**Problem to solve**. Set down every entry exactly as it was written.

**Extracted information**.
········

Lemma finish_run results w :
  outcome_of (finish results) w = Returned (List.filter visible results) /\
  events_of (finish results) w = [] /\
  lastSuccessfulResults (world_after (finish results) w) =
    match List.filter visible results with
    | [] => lastSuccessfulResults w
    | _ :: _ => List.filter visible results
    end.
Proof.
  unfold finish, outcome_of, events_of, world_after, bind, set_lastSuccessfulResults, ret.
  destruct (List.filter visible results); simpl; done.
Qed.

Lemma fetchMultipleStocks_clear cfg env symbols options w :
  rateLimitedUntil w <= DateNow env (clockReads w) ->
  fetchMultipleStocks cfg env symbols options w =
    bind (fetchAllBatches cfg env symbols options) finish (world_after (Date_now env) w).
Proof.
  intros Hclear. unfold fetchMultipleStocks.
  rewrite (bind_Returned _ _ _ _ _ _ (isRateLimited_clear env w Hclear)).
  cbv zeta. rewrite app_nil_l. symmetry. apply run_eta.
Qed.

(** C6: every run of [fetchMultipleStocks] returns, and ends with the cache
    equal to the returned list when that list is not empty and untouched
    otherwise.  A run that gets past the guard returns exactly the results
    accumulated by the loop whose price is not [null], in their order; each of
    them is then in the cache as well, which is overwritten with the returned
    list when that list is not empty; when every accumulated result has a
    [null] price, nothing is returned and the cache is left as it was. *)
Theorem cache_follows_success cfg env symbols options w :
  exists returned,
    outcome_of (fetchMultipleStocks cfg env symbols options) w = Returned returned /\
    lastSuccessfulResults (world_after (fetchMultipleStocks cfg env symbols options) w) =
      match returned with
      | [] => lastSuccessfulResults w
      | _ :: _ => returned
      end /\
    (rateLimitedUntil w <= DateNow env (clockReads w) ->
     exists results,
       outcome_of (fetchAllBatches cfg env symbols options)
         (world_after (isRateLimited env) w) = Returned results /\
       returned = filter (fun q => MarketData.price q <> Null) results /\
       (forall q, q ∈ results -> MarketData.price q <> Null ->
          q ∈ returned /\
          q ∈ lastSuccessfulResults
                (world_after (fetchMultipleStocks cfg env symbols options) w)) /\
       (returned <> [] ->
        lastSuccessfulResults (world_after (fetchMultipleStocks cfg env symbols options) w)
        = returned) /\
       (Forall (fun r => MarketData.price r = Null) results ->
        returned = [] /\
        lastSuccessfulResults (world_after (fetchMultipleStocks cfg env symbols options) w)
        = lastSuccessfulResults w)).
Proof.
  destruct (Z.lt_ge_cases (DateNow env (clockReads w)) (rateLimitedUntil w)) as [Hlim | Hclear].
  - exists (lastSuccessfulResults w). unfold outcome_of, world_after.
    rewrite (fetchMultipleStocks_limited cfg env symbols options w Hlim). simpl.
    split; [reflexivity|]. split; [by destruct (lastSuccessfulResults w) | lia].
  - set (loop := fetchAllBatches cfg env symbols options).
    assert (Hw0 : world_after (isRateLimited env) w = world_after (Date_now env) w).
    { unfold world_after at 1. by rewrite isRateLimited_clear. }
    rewrite Hw0. set (w0 := world_after (Date_now env) w).
    destruct (fetchBatches_returns cfg env options (default 3000%float (delayMs options))
      (length (chunkArray cfg symbols (default 2 (batchSize options))))
      (chunkArray cfg symbols (default 2 (batchSize options))) 0%nat [] w0)
      as (results & Hres & _).
    change (outcome_of loop w0 = Returned results) in Hres.
    pose proof (cache_fetchBatches cfg env options (default 3000%float (delayMs options))
      (length (chunkArray cfg symbols (default 2 (batchSize options))))
      (chunkArray cfg symbols (default 2 (batchSize options))) 0%nat [] w0) as Hkeep.
    change (same_cache w0 (world_after loop w0)) in Hkeep. unfold same_cache in Hkeep.
    assert (Hrun : fetchMultipleStocks cfg env symbols options w =
      (outcome_of (finish results) (world_after loop w0),
       world_after (finish results) (world_after loop w0),
       events_of loop w0 ++ events_of (finish results) (world_after loop w0))).
    { rewrite (fetchMultipleStocks_clear cfg env symbols options w Hclear).
      fold loop. fold w0. apply bind_Returned.
      rewrite (run_eta loop w0), Hres. reflexivity. }
    destruct (finish_run results (world_after loop w0)) as (Hout & _ & Hcache).
    assert (Ho : outcome_of (fetchMultipleStocks cfg env symbols options) w =
                 outcome_of (finish results) (world_after loop w0))
      by (unfold outcome_of at 1; rewrite Hrun; reflexivity).
    assert (Hw : world_after (fetchMultipleStocks cfg env symbols options) w =
                 world_after (finish results) (world_after loop w0))
      by (unfold world_after at 1; rewrite Hrun; reflexivity).
    rewrite Ho, Hw.
    rewrite Hkeep in Hcache. change (lastSuccessfulResults w0) with (lastSuccessfulResults w) in Hcache.
    assert (Hne : List.filter visible results <> [] ->
                  lastSuccessfulResults (world_after (finish results) (world_after loop w0))
                  = List.filter visible results).
    { intros Hne. rewrite Hcache. by destruct (List.filter visible results). }
    exists (List.filter visible results). split; [exact Hout|]. split; [exact Hcache|].
    intros _. exists results. split; [exact Hres|]. split; [apply filter_visible|].
    split; [|split; [exact Hne|]].
    + intros q Hq Hprice.
      assert (Hin : q ∈ List.filter visible results).
      { rewrite filter_visible. by apply list_elem_of_filter. }
      split; [exact Hin|]. rewrite Hne; [exact Hin|].
      intros Hnil. rewrite Hnil in Hin. by apply elem_of_nil in Hin.
    + intros Hall. apply filter_visible_nil in Hall. by rewrite Hcache, Hall.
Qed.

········

**Exercise result**.
Lemma finish_run results w :
  outcome_of (finish results) w = Returned (List.filter visible results) /\
  events_of (finish results) w = [] /\
  lastSuccessfulResults (world_after (finish results) w) =
    match List.filter visible results with
    | [] => lastSuccessfulResults w
    | _ :: _ => List.filter visible results
    end.
Proof.
  unfold finish, outcome_of, events_of, world_after, bind, set_lastSuccessfulResults, ret.
  destruct (List.filter visible results); simpl; done.
Qed.

Lemma fetchMultipleStocks_clear cfg env symbols options w :
  rateLimitedUntil w <= DateNow env (clockReads w) ->
  fetchMultipleStocks cfg env symbols options w =
    bind (fetchAllBatches cfg env symbols options) finish (world_after (Date_now env) w).
Proof.
  intros Hclear. unfold fetchMultipleStocks.
  rewrite (bind_Returned _ _ _ _ _ _ (isRateLimited_clear env w Hclear)).
  cbv zeta. rewrite app_nil_l. symmetry. apply run_eta.
Qed.

(** C6: every run of [fetchMultipleStocks] returns, and ends with the cache
    equal to the returned list when that list is not empty and untouched
    otherwise.  A run that gets past the guard returns exactly the results
    accumulated by the loop whose price is not [null], in their order; each of
    them is then in the cache as well, which is overwritten with the returned
    list when that list is not empty; when every accumulated result has a
    [null] price, nothing is returned and the cache is left as it was. *)
Theorem cache_follows_success cfg env symbols options w :
  exists returned,
    outcome_of (fetchMultipleStocks cfg env symbols options) w = Returned returned /\
    lastSuccessfulResults (world_after (fetchMultipleStocks cfg env symbols options) w) =
      match returned with
      | [] => lastSuccessfulResults w
      | _ :: _ => returned
      end /\
    (rateLimitedUntil w <= DateNow env (clockReads w) ->
     exists results,
       outcome_of (fetchAllBatches cfg env symbols options)
         (world_after (isRateLimited env) w) = Returned results /\
       returned = filter (fun q => MarketData.price q <> Null) results /\
       (forall q, q ∈ results -> MarketData.price q <> Null ->
          q ∈ returned /\
          q ∈ lastSuccessfulResults
                (world_after (fetchMultipleStocks cfg env symbols options) w)) /\
       (returned <> [] ->
        lastSuccessfulResults (world_after (fetchMultipleStocks cfg env symbols options) w)
        = returned) /\
       (Forall (fun r => MarketData.price r = Null) results ->
        returned = [] /\
        lastSuccessfulResults (world_after (fetchMultipleStocks cfg env symbols options) w)
        = lastSuccessfulResults w)).
Proof.
  destruct (Z.lt_ge_cases (DateNow env (clockReads w)) (rateLimitedUntil w)) as [Hlim | Hclear].
  - exists (lastSuccessfulResults w). unfold outcome_of, world_after.
    rewrite (fetchMultipleStocks_limited cfg env symbols options w Hlim). simpl.
    split; [reflexivity|]. split; [by destruct (lastSuccessfulResults w) | lia].
  - set (loop := fetchAllBatches cfg env symbols options).
    assert (Hw0 : world_after (isRateLimited env) w = world_after (Date_now env) w).
    { unfold world_after at 1. by rewrite isRateLimited_clear. }
    rewrite Hw0. set (w0 := world_after (Date_now env) w).
    destruct (fetchBatches_returns cfg env options (default 3000%float (delayMs options))
      (length (chunkArray cfg symbols (default 2 (batchSize options))))
      (chunkArray cfg symbols (default 2 (batchSize options))) 0%nat [] w0)
      as (results & Hres & _).
    change (outcome_of loop w0 = Returned results) in Hres.
    pose proof (cache_fetchBatches cfg env options (default 3000%float (delayMs options))
      (length (chunkArray cfg symbols (default 2 (batchSize options))))
      (chunkArray cfg symbols (default 2 (batchSize options))) 0%nat [] w0) as Hkeep.
    change (same_cache w0 (world_after loop w0)) in Hkeep. unfold same_cache in Hkeep.
    assert (Hrun : fetchMultipleStocks cfg env symbols options w =
      (outcome_of (finish results) (world_after loop w0),
       world_after (finish results) (world_after loop w0),
       events_of loop w0 ++ events_of (finish results) (world_after loop w0))).
    { rewrite (fetchMultipleStocks_clear cfg env symbols options w Hclear).
      fold loop. fold w0. apply bind_Returned.
      rewrite (run_eta loop w0), Hres. reflexivity. }
    destruct (finish_run results (world_after loop w0)) as (Hout & _ & Hcache).
    assert (Ho : outcome_of (fetchMultipleStocks cfg env symbols options) w =
                 outcome_of (finish results) (world_after loop w0))
      by (unfold outcome_of at 1; rewrite Hrun; reflexivity).
    assert (Hw : world_after (fetchMultipleStocks cfg env symbols options) w =
                 world_after (finish results) (world_after loop w0))
      by (unfold world_after at 1; rewrite Hrun; reflexivity).
    rewrite Ho, Hw.
    rewrite Hkeep in Hcache. change (lastSuccessfulResults w0) with (lastSuccessfulResults w) in Hcache.
    assert (Hne : List.filter visible results <> [] ->
                  lastSuccessfulResults (world_after (finish results) (world_after loop w0))
                  = List.filter visible results).
    { intros Hne. rewrite Hcache. by destruct (List.filter visible results). }
    exists (List.filter visible results). split; [exact Hout|]. split; [exact Hcache|].
    intros _. exists results. split; [exact Hres|]. split; [apply filter_visible|].
    split; [|split; [exact Hne|]].
    + intros q Hq Hprice.
      assert (Hin : q ∈ List.filter visible results).
      { rewrite filter_visible. by apply list_elem_of_filter. }
      split; [exact Hin|]. rewrite Hne; [exact Hin|].
      intros Hnil. rewrite Hnil in Hin. by apply elem_of_nil in Hin.
    + intros Hall. apply filter_visible_nil in Hall. by rewrite Hcache, Hall.
Qed.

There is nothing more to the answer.